Ein Favorit hatte dabei die Nase vorn: Peter Kozlowski vom LLC Marathon bewältigte die Distanz in 35 Minuten und 27 Sekunden. Für ihn selber eher ein Aufwärmlauf. „Ich hoffe, die Zeiten werden noch besser“, sagte er im Ziel. Bis jetzt habe er mehr Halbmarathon trainiert. Die „kurzen, giftigen“ Strecken habe er trainingsmäßig noch nicht so ganz drauf. Wenig um Zeiten kümmerten sich die Jüngsten beim Bambini-Lauf über 400 Meter. Hauptsache durchkommen und dann die Gratulationen von allen Seiten entgegen nehmen, war ihr Motto.

Auch solche, die in ihren Sportarten wissen, wie sich das Siegen anfühlt, waren zum Lauf gekommen. Regina Philips zum Beispiel, die Judo-Sportlerin aus Abensberg, die sich bereits mit einer olympischen Bronzemedaille schmücken darf. Oder Hans Wurmer aus Hausen, Deutscher Meister im Sommerbiathlon. Mit dabei waren aber auch Norbert aus Buxtehude, der Mann mit der weitesten Anreise, und Bernd, der Sandalenläufer mit dem langen grauen Pferdeschwanz. Er ließ es außerordentlich gemütlich angehen.

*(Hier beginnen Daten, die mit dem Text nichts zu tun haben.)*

(** Taking a block out of the index and putting its data into the buffer. *)
Lemma taken_reads seg_key j j1 gsss k r n : storage_ok j gsss -> pool_wf (j_seg_buffer j) -> 0 <= k < 2 ^ 31 ->
  tree_find (j_lsm_tree j) gsss k = Some r -> pba r <> INF_ADDR -> taken_out j j1 gsss k (pba r) n ->
  buffered (j_seg_buffer j) + 1 < BLOCKS_PER_SEGMENT ->
  exists b m, match aes_gcm_cipher_decrypt (dev_read (j_dev j1) (j_data_start j1 + pba r)) (key r) None (mac r) (pba r) with
    | Err _ => Some (j1, r, 0)
    | Ok plain => match segbuf_push_block seg_key (j_seg_buffer j1) k plain false with None => None | Some b => Some (with_buffer j1 b, r, 1) end
    end = Some (with_buffer j1 b, r, m) /\ 0 <= m <= 1 /\
    pool_wf b /\ buffered b <= buffered (j_seg_buffer j) + 1 /\ reads_kept j (with_buffer j1 b).
Proof.
  intros Hok Hpool Hk Hr Hinf Hto Hroom. rewrite (to_dev _ _ _ _ _ _ Hto), (to_start _ _ _ _ _ _ Hto).
  pose proof (to_buffer _ _ _ _ _ _ Hto) as Hbuf.
  assert (stored_page j k = decrypt_page (dev_read (j_dev j) (j_data_start j + pba r)) r) as Hpage.
  { rewrite (stored_page_find j gsss) by apply Hok. rewrite Hr. by destruct (Z.eqb_spec (pba r) INF_ADDR). }
  unfold decrypt_page in Hpage.
  destruct (aes_gcm_cipher_decrypt (dev_read (j_dev j) (j_data_start j + pba r)) (key r) None (mac r) (pba r)) as [plain|e].
  - rewrite Hbuf. destruct (segbuf_collect seg_key (j_seg_buffer j) k plain Hpool Hk Hroom) as (b & Hrun & Hb & Hsz & Hq & Hqo).
    rewrite Hrun. exists b, 1. do 4 (split; [done || lia|]). intros k' Hk'. left. unfold read_page. cbn [with_buffer j_seg_buffer].
    change (stored_page (with_buffer j1 b) k') with (stored_page j1 k').
    destruct (Z.eq_dec k' k) as [->|Hne]; [|rewrite Hqo by done; by rewrite (to_other _ _ _ _ _ _ Hto) by done].
    rewrite Hq, Hpage. by destruct (segbuf_query_block (j_seg_buffer j) k).
  - exists (j_seg_buffer j1), 0. split; [by destruct j1|]. split; [lia|]. rewrite Hbuf. split; [done|]. split; [lia|].
    intros k' Hk'. unfold read_page. cbn [with_buffer j_seg_buffer].
    change (stored_page (with_buffer j1 (j_seg_buffer j)) k') with (stored_page j1 k').
    destruct (segbuf_query_block (j_seg_buffer j) k'); [by left|].
    destruct (Z.eq_dec k' k) as [->|Hne]; [right; by exists e|left; by apply (to_other _ _ _ _ _ _ Hto)].
Qed.

Lemma gc_inv_taken m j0 j j1 gsss v o r k b : gc_inv m j0 j gsss v o r -> victim_shows j0 v -> 0 <= o < BLOCKS_PER_SEGMENT ->
  Z.testbit (v_table v) o = true -> pba r = seg_block v o ->
  taken_out j j1 gsss k (pba r) (bits_left (v_table v) (o + 1) + m) -> pool_wf b -> buffered b <= buffered (j_seg_buffer j) + 1 ->
  reads_kept j (with_buffer j1 b) -> gc_inv m j0 (with_buffer j1 b) gsss v (o + 1) r.
Proof.
  intros [Hok Hpool Hseg Hroom Hputs Hmoved Hold Hreads] Hv0 Ho Hbit Hp Hto Hb Hsz Hkept.
  pose proof (bits_left_next (v_table v) o (proj1 Ho)) as Hleft. rewrite Hbit in Hleft. cbn [Z.b2z] in Hleft.
  assert (victim_shows j v) as Hv by (unfold victim_shows, j_dst in *; by rewrite Hseg).
  split.
  - by apply (storage_ok_frame j1); [..|apply Hto].
  - done.
  - cbn [with_buffer j_seg]. by rewrite (to_seg _ _ _ _ _ _ Hto).
  - cbn [with_buffer j_seg_buffer]. lia.
  - exact (to_room _ _ _ _ _ _ Hto).
  - intros x Hx k' r' Hr' Hp'. change (j_lsm_tree (with_buffer j1 b)) with (j_lsm_tree j1) in Hr'.
    destruct (Z.eq_dec x o) as [->|Hne]; [by apply (to_unref _ _ _ _ _ _ Hto k' r' Hr'); rewrite Hp|].
    destruct (seg_block_range j gsss v x Hok Hv ltac:(lia)) as [_ Hi].
    pose proof (to_find _ _ _ _ _ _ Hto k' r' Hr' ltac:(congruence)) as Hr0. by apply (Hmoved x ltac:(lia) k' r' Hr0).
  - intros x Hx Hpx. exfalso. unfold seg_block in *. lia.
  - by apply (reads_kept_trans _ j).
Qed.

(** The record in hand after the search for the block the reverse index names. *)
Definition in_hand j gsss (cur : Z) (old : record) : record :=
  match found_or_nodata (tree_find (j_lsm_tree j) gsss cur) with Ok r => r | Err _ => old end.

Lemma in_hand_found j gsss cur old k r : tree_find (j_lsm_tree j) gsss k = Some r -> cur = k -> in_hand j gsss cur old = r.
Proof. intros Hr ->. unfold in_hand. by rewrite Hr. Qed.

(** The search changes nothing, and the record in hand is one of the index. *)
Lemma gc_inv_search m j0 j gsss v o old key t : gc_inv m j0 j gsss v o old -> storage_ok (with_tree j t) gsss ->
  tree_find t gsss = tree_find (j_lsm_tree j) gsss -> lt_memtable t = lt_memtable (j_lsm_tree j) ->
  lt_immutable t = lt_immutable (j_lsm_tree j) ->
  gc_inv m j0 (with_tree j t) gsss v o (in_hand j gsss key old).
Proof.
  intros [Hok Hpool Hseg Hroom Hputs Hmoved Hold Hreads] Hokt Hft Hmt Hit. split; try done.
  - unfold puts_room, compacted in *. change (j_lsm_tree (with_tree j t)) with t. by rewrite Hmt, Hit.
  - intros x Hx k r Hr. change (j_lsm_tree (with_tree j t)) with t in Hr. rewrite Hft in Hr. exact (Hmoved x Hx k r Hr).
  - intros x Hx. change (j_lsm_tree (with_tree j t)) with t. rewrite Hft. unfold in_hand.
    destruct (tree_find (j_lsm_tree j) gsss key) as [r|] eqn:Hr; cbn; [by eauto|]. by apply Hold.
  - apply (reads_kept_trans _ j); [done|]. intros k Hk. left. unfold read_page. change (j_seg_buffer (with_tree j t)) with (j_seg_buffer j).
    destruct (segbuf_query_block (j_seg_buffer j) k); [done|].
    apply (stored_page_same j (with_tree j t) gsss); [apply Hok|apply Hokt|change (j_lsm_tree (with_tree j t)) with t; by rewrite Hft|done].
Qed.

(** A block that no record leads to is passed over; only the reverse index forgets it. *)
Lemma gc_inv_passed m j0 j gsss v o r rit' : gc_inv m j0 j gsss v o r -> 0 <= m -> 0 <= o < BLOCKS_PER_SEGMENT ->
  Z.testbit (v_table v) o = true -> unreferenced j gsss (seg_block v o) -> 0 <= seg_block v o -> rit_wf rit' ->
  rit_view rit' = <[Z.to_nat (seg_block v o) := INF_ADDR]> (rit_view (j_rit j)) ->
  gc_inv m j0 (with_rit j rit') gsss v (o + 1) r.
Proof.
  intros [Hok Hpool Hseg Hroom Hputs Hmoved Hold Hreads] Hm0 Ho Hbit Hun Hq Hwf Hview.
  pose proof (bits_left_next (v_table v) o (proj1 Ho)) as Hleft. rewrite Hbit in Hleft. cbn [Z.b2z] in Hleft.
  pose proof (bits_left_nonneg (v_table v) (o + 1) ltac:(lia)) as Hln.
  assert (storage_ok (with_rit j rit') gsss) as Hok' by by apply (storage_ok_clear j gsss rit' (seg_block v o)).
  split; try done.
  - change (j_seg_buffer (with_rit j rit')) with (j_seg_buffer j). lia.
  - unfold puts_room, compacted in *. change (j_lsm_tree (with_rit j rit')) with (j_lsm_tree j).
    destruct Hputs as [|[? ?]]; [left; lia|right; split; [done|lia]].
  - intros x Hx. destruct (Z.eq_dec x o) as [->|Hne]; [exact Hun|]. apply (Hmoved x). lia.
  - intros x Hx Hp. apply (Hold x); [lia|done].
Qed.

(** A block that the record in hand leads to is taken out of the index and
    pushed to the buffer. *)
Lemma gc_block_moves m stale seg_key j0 j gsss v o old rit' cur : gc_inv m j0 j gsss v o old -> victim_shows j0 v ->
  0 <= m -> 0 <= o < BLOCKS_PER_SEGMENT -> Z.testbit (v_table v) o = true -> pba old = seg_block v o ->
  rit_view (j_rit j) !! Z.to_nat (seg_block v o) = Some cur -> rit_wf rit' ->
  rit_view rit' = <[Z.to_nat (seg_block v o) := INF_ADDR]> (rit_view (j_rit j)) ->
  let j1 := jindisk_put stale (with_rit j rit') cur None in
  exists b more, match aes_gcm_cipher_decrypt (dev_read (j_dev j1) (j_data_start j1 + pba old)) (key old) None (mac old) (pba old) with
    | Err _ => Some (j1, old, 0)
    | Ok plain => match segbuf_push_block seg_key (j_seg_buffer j1) cur plain false with None => None | Some b => Some (with_buffer j1 b, old, 1) end
    end = Some (with_buffer j1 b, old, more) /\ 0 <= more <= 1 /\ gc_inv m j0 (with_buffer j1 b) gsss v (o + 1) old.
Proof.
  intros Hinv Hv0 Hm0 Ho Hbit Hp Hcur Hwf Hview j1. pose proof Hinv as [Hok Hpool Hseg Hroom Hputs Hmoved Hold Hreads].
  assert (victim_shows j v) as Hv by (unfold victim_shows, j_dst in *; by rewrite Hseg).
  pose proof (bits_left_next (v_table v) o (proj1 Ho)) as Hleft. rewrite Hbit in Hleft. cbn [Z.b2z] in Hleft.
  pose proof (bits_left_nonneg (v_table v) (o + 1) ltac:(lia)) as Hln.
  destruct (seg_block_range j gsss v o Hok Hv Ho) as [Hq Hqi].
  destruct (Hold o ltac:(lia) Hp) as [k Hr]. destruct (block_owner j gsss _ k old Hok Hqi Hr Hp) as [Hk Hrev].
  assert (cur = k) as -> by congruence.
  assert (puts_room j gsss (bits_left (v_table v) (o + 1) + m + 1)) as Hputs'.
  { by replace (bits_left (v_table v) (o + 1) + m + 1) with (bits_left (v_table v) o + m) by lia. }
  pose proof (take_out stale j gsss rit' k old _ (bits_left (v_table v) (o + 1) + m) Hok Hr Hp Hqi Hwf Hview ltac:(lia) Hputs') as Hto.
  fold j1 in Hto. rewrite <- Hp in Hto, Hqi.
  destruct (taken_reads seg_key j j1 gsss k old _ Hok Hpool Hk Hr Hqi Hto ltac:(lia)) as (b & more & Hrun & Hmore & Hb & Hsz & Hkept).
  exists b, more. split; [done|]. split; [done|]. by apply (gc_inv_taken m j0 j j1 gsss v o old k b).
Qed.

Lemma gc_block_ok m stale seg_key j0 j gsss v o old count : gc_inv m j0 j gsss v o old -> victim_shows j0 v ->
  0 <= m -> 0 <= o < BLOCKS_PER_SEGMENT -> Z.testbit (v_table v) o = true ->
  exists j' old' count', gc_block stale seg_key j v o old count = Some (j', old', count') /\
    gc_inv m j0 j' gsss v (o + 1) old' /\ count <= count' <= count + 1.
Proof.
  intros Hinv Hv0 Hm0 Ho Hbit. pose proof (gi_ok _ _ _ _ _ _ _ Hinv) as Hok.
  assert (victim_shows j v) as Hv by (unfold victim_shows, j_dst in *; by rewrite (gi_seg _ _ _ _ _ _ _ Hinv)).
  destruct (seg_block_range j gsss v o Hok Hv Ho) as [Hq Hqi]. pose proof (so_rit_length _ _ Hok) as Hrl.
  unfold gc_block. change (v_segno v * BLOCKS_PER_SEGMENT + o) with (seg_block v o).
  destruct (rit_clear_ok (j_rit j) (seg_block v o) (so_rit _ _ Hok)) as (rit' & cur & Hreset & Hwf' & Hcur & Hview); [lia|]. rewrite Hreset.
  destruct (storage_ok_search j gsss (u32 cur) Hok) as (Hokt & Hs & Hft & Hmt & Hit).
  destruct (lsm_tree_search (j_lsm_tree j) (u32 cur)) as [t res]. cbn [fst snd] in *. subst res.
  fold (in_hand j gsss (u32 cur) old). change (with_tree (with_rit j rit') t) with (with_rit (with_tree j t) rit').
  pose proof (gc_inv_search m j0 j gsss v o old (u32 cur) t Hinv Hokt Hft Hmt Hit) as Hinvt.
  destruct (Z.eqb_spec (seg_block v o) (pba (in_hand j gsss (u32 cur) old))) as [Hqo|Hqo]; cbn [negb].
  - destruct (gc_block_moves m stale seg_key j0 (with_tree j t) gsss v o _ rit' cur Hinvt Hv0 Hm0 Ho Hbit (eq_sym Hqo) Hcur Hwf' Hview)
      as (b & more & Hrun & Hmore & Hnext).
    eexists _, _, (count + more). split; [|split; [exact Hnext|lia]].
    rewrite Hqo. destruct (aes_gcm_cipher_decrypt _ _ _ _ _) as [plain|e]; [destruct (segbuf_push_block _ _ _ _ _); [|done]|];
      injection Hrun as Hj <-; rewrite Hj; do 2 f_equal; lia.
  - eexists _, _, _. split; [done|]. split; [|lia].
    apply gc_inv_passed; [done..| |lia|done|done].
    intros k r Hr Hp. change (j_lsm_tree (with_tree j t)) with t in Hr. rewrite Hft in Hr.
    destruct (block_owner j gsss _ k r Hok Hqi Hr Hp) as [Hk Hrev]. apply Hqo.
    rewrite (in_hand_found j gsss (u32 cur) old k r Hr); [done|]. assert (cur = k) as -> by congruence. apply u32_small. lia.
Qed.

Moderator Armin Wolf widmete auch ihnen einen Extragruß und Run & Bike-Chef Werner Strobel meinte mit Blick auf den Schlussläufer Bernd: „Er wird die Zielzeit sprengen, aber egal.“ Etwas länger brauchten gemäß ihrer Sportart auch die Nordic-Walker. Der Schüler- und der 5-Kilometer-Hobbylauf zogen jeweils an die 25 Läufer an. Die beiden Freundinnen Luca (9) und Veronika (9) starteten beim Schülerlauf und sie haben den olympischen Gedanken schon verinnerlicht: „Uns is‘ es wurscht, wo wir landen. Wir wollen Spaß!“ Florian (7) ließ sich von der Mama noch schnell die Startnummer anheften und dann legten sich alle ziemlich ins Zeug. Während die Schüler noch unterwegs waren, begannen die Erwachsenen schon mit dem Aufwärmen. Ein paar Mal die Bahn rauf und runter oder einen flotten Sirtaki zu den Klängen aus dem Lautsprecher auf die Tribünenstufen gelegt – das lockerte nicht nur die Waden, sondern auch die Lachmuskeln.